Relationship between loss of pigmentation and deletion of the chromosomal iron-regulated irp2 gene in Yersinia pestis: evidence for separate but related events.

The irp2 gene, coding for a 190-kDa iron-regulated protein (HMWP2), and the hemin storage locus (hms), which determines Yersinia pestis pigmentation, are each located on a large chromosomal fragment which carries virulence genes and deletes spontaneously. To determine whether the two loci are located on one unstable fragment or on two different excisable DNA segments, the pigmentation status and the presence of irp2 in 43 strains of Y. pestis isolated in various parts of the world were examined.

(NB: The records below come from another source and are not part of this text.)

Lemma leftover_nil : leftover [].
Proof. constructor. Qed.
Lemma leftover_index lost x : leftover lost -> x ∈ lost -> x.2 = 2 \/ x.2 = 3.
Proof. intros H Hx. apply (proj1 (Forall_forall _ _) H) in Hx as [a [->| ->]]; auto. Qed.
Lemma leftover_app l1 l2 : leftover l1 -> leftover l2 -> leftover (l1 ++ l2).
Proof. intros. by apply Forall_app. Qed.

Lemma grown_release bs ms lost m m' : memory_ok m -> grown bs (ms ++ lost) m m' -> grown [] lost m (without bs ms m').
Proof.
  intros [Hb _] [Nb Nm Fb Fm Eb Em Eu]. apply NoDup_app in Nm as (Nm & Hd & Nl). split; cbn; [constructor|done|by intros a ?%elem_of_nil| | | |].
  - intros x Hx. apply Fm, elem_of_app. by right.
  - rewrite Eb. set_solver.
  - rewrite Em, list_to_set_app_L. assert (Hn : forall x, x ∈ ms -> x ∉ mutexes m) by (intros x Hx; apply Fm, elem_of_app; by left). set_solver.
  - set_solver.
Qed.
Lemma without_ok bs ms m : memory_ok m -> memory_ok (without bs ms m).
Proof. intros [Hb Hm]. split; cbn; [set_solver|]. intros x [Hx _]%elem_of_difference. by apply Hm. Qed.

(** A part that was missing among the others. *)
Lemma concat_insert {A} (l : list (list A)) i x : l !! i = Some [] -> concat (<[i := x]> l) ≡ₚ concat l ++ x.
Proof.
  intros E. rewrite <- (take_drop_middle l i [] E) at 2. rewrite insert_take_drop by (by eapply lookup_lt_Some).
  rewrite !concat_app. cbn. rewrite <- (assoc_L (++)). apply Permutation_app_head, Permutation_app_comm.
Qed.
Lemma part_added (c c' : contexts) i part h : parts c !! i = Some ([], []) -> parts c' = <[i := part]> (parts c) ->
  connection_list h c' ≡ₚ connection_list h c ++ part.1 /\ destroyed_mutexes c' ≡ₚ destroyed_mutexes c ++ part.2.
Proof.
  intros E Ep. unfold connection_list, destroyed_mutexes. rewrite Ep, !list_fmap_insert, !concat_insert by (by rewrite list_lookup_fmap, E).
  split; [|done]. rewrite <- !(assoc_L (++)). apply Permutation_app_head, Permutation_app_comm.
Qed.
Lemma example_made : match dx_init_connection granted_all (fun _ => true) true 1 new_process with Ok _ _ => True | _ => False end.
Proof. vm_compute. exact I. Qed.
Lemma example_refused :
  match dx_init_connection (refused 8) (fun _ => true) true 1 new_process with Err e _ => e = dx_mec_insufficient_memory | _ => False end.
Proof. vm_compute. reflexivity. Qed.

(** With every block a connection is made; without that of the output nothing is left. *)
Lemma connection_set_up_witness :
  (exists h p' c, dx_init_connection granted_all (fun _ => true) true 1 new_process = Ok h p' /\ p_connections p' = {[h := c]} /\ complete c) /\
  (exists p', dx_init_connection (refused 8) (fun _ => true) true 1 new_process = Err dx_mec_insufficient_memory p' /\ blocks (p_memory p') = ∅).
Proof.
  pose proof (connection_set_up granted_all (fun _ => true) true 1 new_process (fun _ => eq_refl) (fun _ => eq_refl) (fun _ => eq_refl) new_process_ok) as H.
  pose proof (connection_set_up (refused 8) (fun _ => true) true 1 new_process (fun _ => eq_refl) (fun n => orb_true_r _) (fun n => orb_true_r _) new_process_ok) as H'.
  pose proof example_made as E. pose proof example_refused as E'. split.
  - destruct (dx_init_connection granted_all (fun _ => true) true 1 new_process) as [h p'|e p'|]; [|destruct E|destruct E].
    destruct H as (_ & _ & c & Ec & Hc). exists h, p', c. exact (conj eq_refl (conj Ec Hc)).
  - destruct (dx_init_connection (refused 8) (fun _ => true) true 1 new_process) as [h p'|e p'|]; [destruct E'| |destruct E'].
    destruct H' as (_ & _ & Hb & _). exists p'. subst e. exact (conj eq_refl Hb).
Defined.

(** The connection that is made, and the same with its two threads and an address. *)
Definition example_process : process :=
  match dx_init_connection granted_all (fun _ => true) true 1 new_process with Ok _ p => p | _ => new_process end.
Lemma example_process_ok : process_ok example_process.
Proof.
  pose proof (init_result granted_all (fun _ => true) true 1 new_process (fun _ => eq_refl) (fun _ => eq_refl) (fun _ => eq_refl) new_process_ok) as H.
  unfold example_process. destruct (dx_init_connection _ _ _ _ _) as [h p'|e p'|]; [apply H|apply new_process_ok|done].
Qed.
Definition with_threads (q r : Z) (c : contexts) : contexts :=
  match c_network c with
  | None => c
  | Some n => set_network (NetworkBlocks (nc_block n) (nc_queue n) (nc_status_guard n) (nc_socket_guard n) true (Some q) (Some r) (nc_addresses n)
      (nc_address n) (nc_properties n) (nc_prop_backup n)) c
  end.
Definition running_process : process := set_p_connections (with_threads 7 8 <$> p_connections example_process) example_process.
Lemma with_threads_parts q r c : parts (with_threads q r c) = parts c /\ kept_mutexes (with_threads q r c) = kept_mutexes c.
Proof. unfold with_threads. destruct c as [[n|] ? ? ? ? ? ? ? ? ? ? ?]; done. Qed.
Lemma same_parts_ok f p : (forall c, parts (f c) = parts c /\ kept_mutexes (f c) = kept_mutexes c) -> process_ok p -> process_ok (set_p_connections (f <$> p_connections p) p).
Proof.
  intros Hf [Hm Hh Hk Hn].
  assert (Eb : forall h c, connection_list h (f c) = connection_list h c) by (intros h c; unfold connection_list; by rewrite (proj1 (Hf c))).
  assert (Em : forall c, destroyed_mutexes (f c) = destroyed_mutexes c) by (intros c; unfold destroyed_mutexes; by rewrite (proj1 (Hf c))).
  split; [exact Hm| | |cbn; by rewrite map_size_fmap].
  2: { intros h c'. cbn. rewrite lookup_fmap. intros (c & E & ->)%fmap_Some. rewrite (proj2 (Hf c)). by eapply Hk. } cbn. unfold all_blocks, all_mutexes in *. rewrite map_to_list_fmap.
  revert Hh. generalize (map_to_list (p_connections p)) as l. intros l.
  assert (E1 : forall l : list (Z * contexts), (prod_map id f <$> l) ≫= (fun hc => connection_list hc.1 hc.2) = l ≫= (fun hc => connection_list hc.1 hc.2)).
  { induction l0 as [|[h c] l0 IH]; [done|]. rewrite fmap_cons, !bind_cons, IH. cbn [prod_map fst snd id]. by rewrite Eb. }
  assert (E2 : forall l : list (Z * contexts), (prod_map id f <$> l) ≫= (fun hc => destroyed_mutexes hc.2) = l ≫= (fun hc => destroyed_mutexes hc.2)).
  { induction l0 as [|[h c] l0 IH]; [done|]. rewrite fmap_cons, !bind_cons, IH. cbn [prod_map fst snd id]. by rewrite Em. }
  by rewrite E1, E2.
Qed.
Lemma running_process_ok : process_ok running_process.
Proof. apply same_parts_ok; [apply with_threads_parts|apply example_process_ok]. Qed.
Lemma running_queue : g_connection_queue running_process = DX_EMPTY_ARRAY /\ guard_initialized running_process = true /\ queue_initialized running_process = true.
Proof. vm_compute. repeat split. Qed.
Lemma running_queue_ok : queue_ok running_process.
Proof.
  destruct running_queue as (Eq & Eg & Ei). revert Eq Eg Ei. generalize running_process as p. intros p Eq Eg Ei.
  split; rewrite ?Eq; [apply array_wf_empty|constructor|by intros h ?%elem_of_nil|exact Eg|exact Ei].
Qed.
Lemma running_connection : exists h c, p_connections running_process !! h = Some c /\ own_thread 8 c /\ ~ own_thread 1 c /\ books_closed c = true.
Proof.
  assert (E : match map_to_list (p_connections running_process) with (h, c) :: _ => bool_decide (own_thread 8 c /\ ~ own_thread 1 c /\ books_closed c = true) | [] => false end = true)
    by (vm_compute; reflexivity).
  destruct (map_to_list (p_connections running_process)) as [|[h c] l] eqn:El; [done|]. apply bool_decide_eq_true in E. exists h, c.
  split; [|done]. apply elem_of_map_to_list. rewrite El. by left.
Qed.

(** A running connection is released by the thread 1. *)
Lemma connection_released_witness :
  exists h c r p', p_connections running_process !! h = Some c /\ dx_deinit_connection true 1 h running_process = Ok r p' /\
    p_connections p' = delete h (p_connections running_process).
Proof.
  destruct running_connection as (h & c & E & _ & _ & Hb). destruct (connection_released true 1 h c running_process running_process_ok E Hb) as (r & p' & Er & _ & Ec & _).
  exists h, c, r, p'. exact (conj E (conj Er Ec)).
Defined.
(** It closes itself from the thread 8, which reads its socket. *)
Lemma closed_from_own_thread_witness :
  exists h c p1, p_connections running_process !! h = Some c /\ dxf_close_connection granted_all true 8 (Some h) running_process = Ok tt p1 /\
    p_connections p1 = p_connections running_process /\ h ∈ contents (g_connection_queue p1).
Proof.
  destruct running_connection as (h & c & E & Ho & _).
  destruct (closed_from_own_thread granted_all true 8 h c running_process (fun _ => eq_refl) running_process_ok running_queue_ok E Ho) as (p1 & E1 & _ & _ & Ec & Hin & _).
  exists h, c, p1. exact (conj E (conj E1 (conj Ec Hin))).
Defined.

(** ** What goes wrong *)

(** The mutex of the queue is refused: [dx_free] of the context forgets its buffer. *)
Lemma buffer_lost :
  match dx_init_connection granted_all (fun n => negb (n =? 17)%nat) true 1 new_process with
  | Err _ p' => bool_decide (blocks (p_memory p') = ∅) = false /\ bool_decide (p_connections p' = ∅) = true
  | _ => False
  end.
Proof. vm_compute. split; reflexivity. Qed.
(** The table of the sources is refused: a mutex that was never made is destroyed. *)
Lemma table_refused_undefined :
  dx_init_connection (fun _ kind => negb (bool_decide (kind = for_source_table))) (fun _ => true) true 1 new_process = UB.
Proof. vm_compute. reflexivity. Qed.
(** The mutex of the list of the records is refused: nobody notices, and the connection
    cannot be released. *)
Lemma records_mutex_undefined :
  match dx_init_connection granted_all (fun n => negb (n =? 6)%nat) true 1 new_process with
  | Ok h p' => dx_deinit_connection true 1 h p' = UB
  | _ => False
  end.
Proof. vm_compute. reflexivity. Qed.
(** There is no memory for the context of the subscriptions: the connection is made without. *)
Lemma subscriptions_missing :
  match dx_init_connection (fun n _ => negb (n =? 18)%nat) (fun _ => true) true 1 new_process with
  | Ok h p' => (c_subscriptions <$> p_connections p' !! h) = Some None
  | _ => False
  end.
Proof. vm_compute. reflexivity. Qed.
(** A listener closes the connection and calls the library again: the queue is emptied by
    a thread that cannot release the connection, which then stays for ever. *)
Lemma queued_connection_lost :
  match map_to_list (p_connections running_process) with
  | (h, _) :: _ =>
      match (dxf_close_connection granted_all true 8 (Some h);;; dx_perform_implicit_tasks granted_all true 8 true) running_process with
      | Ok _ p' => bool_decide (p_connections p' = ∅) = false /\ contents (g_connection_queue p') = []
      | _ => False
      end
  | [] => False
  end.
Proof. vm_compute. split; reflexivity. Qed.

(** The running connection with a price level book of one source, which is in the slot
    [slot] of the table of the sources. *)
Definition with_open_book (slot : nat) (p : process) : process :=
  let book := BookBlocks 1000 (Some 1001) (Some 1002) (Some 1003) (Some 1004) in
  let source := SourceBlocks 1005 (Some 1008) (Some 1006) no_objects [ConsumerBlocks 1007 book 0] in
  let open c :=
    let c := from_option (fun x => set_subscriptions (ObjectContext (oc_block x) (1008 :: oc_objects x)) c) c (c_subscriptions c) in
    from_option (fun x => set_levels (LevelBlocks (pl_block x) 1
      ((fun t => (t.1, <[slot := Some source]> t.2)) <$> pl_sources x)) c) c (c_levels c) in
  let m := p_memory p in
  let new := list_to_set [1000; 1001; 1002; 1003; 1004; 1005; 1006; 1007; 1008] in
  set_p_connections (open <$> p_connections p)
    (set_p_memory (Memory (new ∪ blocks m) ({[guard 1000; guard 1005]} ∪ mutexes m) (new ∪ used m) (requests m)) p).
(** The first connection of a process. *)
Definition first_connection (p : process) : option (Z * contexts) := head (map_to_list (p_connections p)).
#[export] Instance has_dec bs ms m : Decision (has bs ms m).
Proof. unfold has. apply _. Defined.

Three different types were observed: Pgm+ Irp2+ (39.5%), Pgm- Irp2- (44.2%), and Pgm- Irp2+ (16.3%). No Pgm+ Irp2- strain was found. These three types were also recovered in vitro from the parental strain Saigon 55-12-39 (Pgm+ Irp2+), but again, no Pgm+ Irp2- colony was observed. Pgm- Irp2- derivatives were obtained from a single Pgm- Irp2+ colony, indicating sequential loss of the two traits. The fact that the genomic SpeI restriction patterns obtained by pulsed-field gel electrophoresis were specific for each of the three variants suggested that distinct large-scale chromosomal rearrangements had occurred in the Pgm- Irp2+ and Pgm- Irp2- derivatives. The virulence of Pgm- Irp2+ bacteria in mice was ca. 10(7)-fold lower than that of the Pgm+ Irp2+ strains injected subcutaneously but was not significantly decreased when injected intravenously. In contrast, the Pgm- Irp2- microorganisms were markedly less pathogenic (10(6)-fold) than the Pgm+ Irp2+ strains injected intravenously and were 100 times less virulent than the Pgm- Irp2+ strains injected subcutaneously.